I studied medicine at Cambridge University before moving to the Institute of Molecular Medicine in Oxford on a BMA scholarship. After completing my specialist training in Clinical Neurophysiology in Newcastle and Edinburgh, I returned to Newcastle to complete a PhD in cortical network dynamics. I now hold a Clinical Senior Lecturer post in the Institute of Neuroscience, Newcastle University, and an Honorary Consultant post in the Department of Clinical Neurophysiology in the RVI. Outside work my main interests are my family and anything to do with going up or coming down mountains.

My research interest is in developing novel diagnostic and therapeutic approaches to neurological diseases.  I am PI on an EPSRC funded project to develop a multi-channel electromyography system to allow electrical cross-sectional imaging of human skeletal muscles. This project uses microfabrication techniques to pattern multiple electrodes within flexible substrates such as parylene-C. These are subsequently bonded to metal needles to allow recordings to be made from within human muscles. We hope that these techniques will for the first time allow the accurate definition of normal human motor unit structure, ultimately leading to improved diagnostic techniques for a range of neuromuscular diseases such as motor neuron disease and myasthenia gravis.
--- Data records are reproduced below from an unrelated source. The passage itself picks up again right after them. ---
(** ** Construction *)

Lemma constructor_run (process_env : gmap string string) :
  constructor process_env
  = match process_env !! "IGDB_CLIENT_ID", process_env !! "IGDB_CLIENT_SECRET" with
    | Some id, Some secret =>
        if to_boolean id && to_boolean secret
        then Return (IGDBClient.mk id secret None)
        else Throw (Error.New missing_credentials)
    | _, _ => Throw (Error.New missing_credentials)
    end.
Proof.
  unfold constructor.
  destruct (process_env !! "IGDB_CLIENT_ID") as [id|];
    destruct (process_env !! "IGDB_CLIENT_SECRET") as [secret|]; cbn; try reflexivity.
  - now destruct (to_boolean id), (to_boolean secret).
  - now destruct (to_boolean id).
Qed.

Lemma string_truthy (s : string) : s ≠ "" → to_boolean s = true.
Proof. destruct s; [congruence|reflexivity]. Qed.

(** C9 (amended).  When [IGDB_CLIENT_ID] or [IGDB_CLIENT_SECRET] is missing
    from the environment, or is set to the empty string, the constructor
    throws the missing-credentials error and yields no client; when both are
    set to non-empty strings it yields a client storing both, with no
    credential cached. *)
Theorem constructor_credentials (process_env : gmap string string) :
  (process_env !! "IGDB_CLIENT_ID" = None ∨ process_env !! "IGDB_CLIENT_SECRET" = None →
   constructor process_env = Throw (Error.New missing_credentials))
  ∧ (process_env !! "IGDB_CLIENT_ID" = Some ""
     ∨ process_env !! "IGDB_CLIENT_SECRET" = Some "" →
     constructor process_env = Throw (Error.New missing_credentials))
  ∧ (∀ id secret,
       process_env !! "IGDB_CLIENT_ID" = Some id →
       process_env !! "IGDB_CLIENT_SECRET" = Some secret →
       id ≠ "" → secret ≠ "" →
       constructor process_env = Return (IGDBClient.mk id secret None)).
Proof.
  rewrite constructor_run. split; [|split].
  - intros [-> | ->]; [reflexivity|].
    now destruct (process_env !! "IGDB_CLIENT_ID").
  - intros [-> | ->].
    + now destruct (process_env !! "IGDB_CLIENT_SECRET").
    + destruct (process_env !! "IGDB_CLIENT_ID") as [id|]; [|reflexivity].
      now rewrite andb_false_r.
  - intros id secret -> -> Hid Hsecret.
    now rewrite (string_truthy _ Hid), (string_truthy _ Hsecret).
Qed.

(** ** Concrete runs *)

Lemma getToken_cache_hit_witness :
  (∃ w', getToken Demo.rt Demo.w_cached = (Return "cached", w')
         ∧ igdbClient w' = igdbClient Demo.w_cached
         ∧ wire w' = wire Demo.w_cached)
  ∧ ∀ endpoint body,
      ∃ req, wire (request Demo.rt endpoint body Demo.w_cached).2 = wire Demo.w_cached ++ [req]
             ∧ req = api_request (igdbClient Demo.w_cached) "cached" endpoint body
             ∧ identity_requests [req] = 0%nat.
Proof.
  apply (getToken_cache_hit Demo.rt Demo.w_cached Demo.cached).
  - reflexivity.
  - vm_compute. reflexivity.
Defined.

Lemma getToken_cache_miss_witness :
  needs_refresh Demo.rt Demo.w = true
  ∧ ∃ w' k, getToken Demo.rt Demo.w = (Return "fresh", w')
            ∧ ticks w' = S k
            ∧ IGDBClient.tokenData (igdbClient w')
              = Some (TokenData.mk "fresh" (clock Demo.rt k + 3600 * 1000))
            ∧ wire w' = wire Demo.w ++ [token_request (igdbClient Demo.w)].
Proof.
  split; [reflexivity|].
  apply (getToken_cache_miss Demo.rt Demo.w "games" "" eq_refl). reflexivity.
Defined.

Lemma getToken_authentication_error_witness :
  ∃ msg w', getToken Demo.rt_denied Demo.w = (Throw (Error.New msg), w')
            ∧ startsWith "Failed to authenticate with Twitch: " msg = true
            ∧ includes "401" msg = true
            ∧ includes "invalid_client" msg = true
            ∧ igdbClient w' = igdbClient Demo.w.
Proof.
  apply (getToken_authentication_error Demo.rt_denied Demo.w); reflexivity.
Defined.

Lemma getGameDetails_first_or_absent_witness :
  getGameDetails Demo.rt 1920 Demo.w_cached
  = (Return (Some Demo.tactics),
     sent (mkWorld (igdbClient Demo.w_cached) [] 1)
          (api_request (igdbClient Demo.w_cached) "cached" "games"
                       (getGameDetails_body 1920))).
Proof.
  refine (proj2 (getGameDetails_first_or_absent Demo.rt 1920 Demo.w_cached "cached"
                   (mkWorld (igdbClient Demo.w_cached) [] 1) _ _) Demo.tactics [] _);
    reflexivity.
Defined.

(** The claim fails for a tool the server does not know: the result is
    marked as an error and its text does not begin with ["Error:"]. *)
Lemma unknown_tool_counterexample :
  callToolHandler Demo.rt (call "frobnicate" None) Demo.w
  = (Return (text_result "Unknown tool: frobnicate" (Some true)), Demo.w)
  ∧ CallToolResult.isError (text_result "Unknown tool: frobnicate" (Some true)) = Some true
  ∧ startsWith "Error:" (result_text (text_result "Unknown tool: frobnicate" (Some true)))
    = false.
Proof. repeat split. Qed.

Lemma callToolHandler_results_witness :
  (∃ msg,
      text_result "Error: Failed to authenticate with Twitch: 401 invalid_client" (Some true)
      = text_result ("Error: " +:+ msg) (Some true)
      ∧ (msg = "query parameter is required"
         ∨ msg = "game_id parameter is required"
         ∨ ∃ e, tool_call Demo.rt_denied
                  (call "search_games" (Some (Args.mk (Some "tactics") None None))) Demo.w
                = (Throw e, mkWorld (igdbClient Demo.w) [token_request (igdbClient Demo.w)] 0)
                ∧ msg = Error.message e))
  ∧ (∃ r w',
        callToolHandler Demo.rt_empty
          (call "search_games" (Some (Args.mk (Some "tactics") None None))) Demo.w
        = (Return r, w')
        ∧ r = no_games_found "tactics"
        ∧ CallToolResult.isError r = None).
Proof.
  split.
  - destruct (callToolHandler_results Demo.rt_denied "search_games"
                (Some (Args.mk (Some "tactics") None None)) Demo.w)
      as (r & w' & Hrun & Herr & _).
    vm_compute in Hrun. injection Hrun as <- <-.
    exact (Herr eq_refl eq_refl).
  - destruct (callToolHandler_results Demo.rt_empty "search_games"
                (Some (Args.mk (Some "tactics") None None)) Demo.w)
      as (r & w' & Hrun & _ & _ & _ & Hnone & _).
    exists r, w'. split; [exact Hrun|].
    refine (Hnone "tactics" _ eq_refl eq_refl eq_refl _).
    vm_compute. reflexivity.
Defined.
I am also clinical lead on an EPSRC/Wellcome Trust funded project to develop a novel optogenetic treatment for focal epilepsy. Currently, epilepsy surgery is one treatment option for patients with focal epilepsy that does not respond to anti-epileptic medications. Surgery to remove the epileptic focus abolishes seizures in approximately 70% of patients; however this figure falls to approximately 50% after 10 years. Furthermore, many patients with epilepsy are not suitable for this approach because of the risk of unacceptable side-effects of the surgery. Our approach is to use closed-loop control of optogenetically sensitized neurons to normalise the activity of the focus rather than removing it.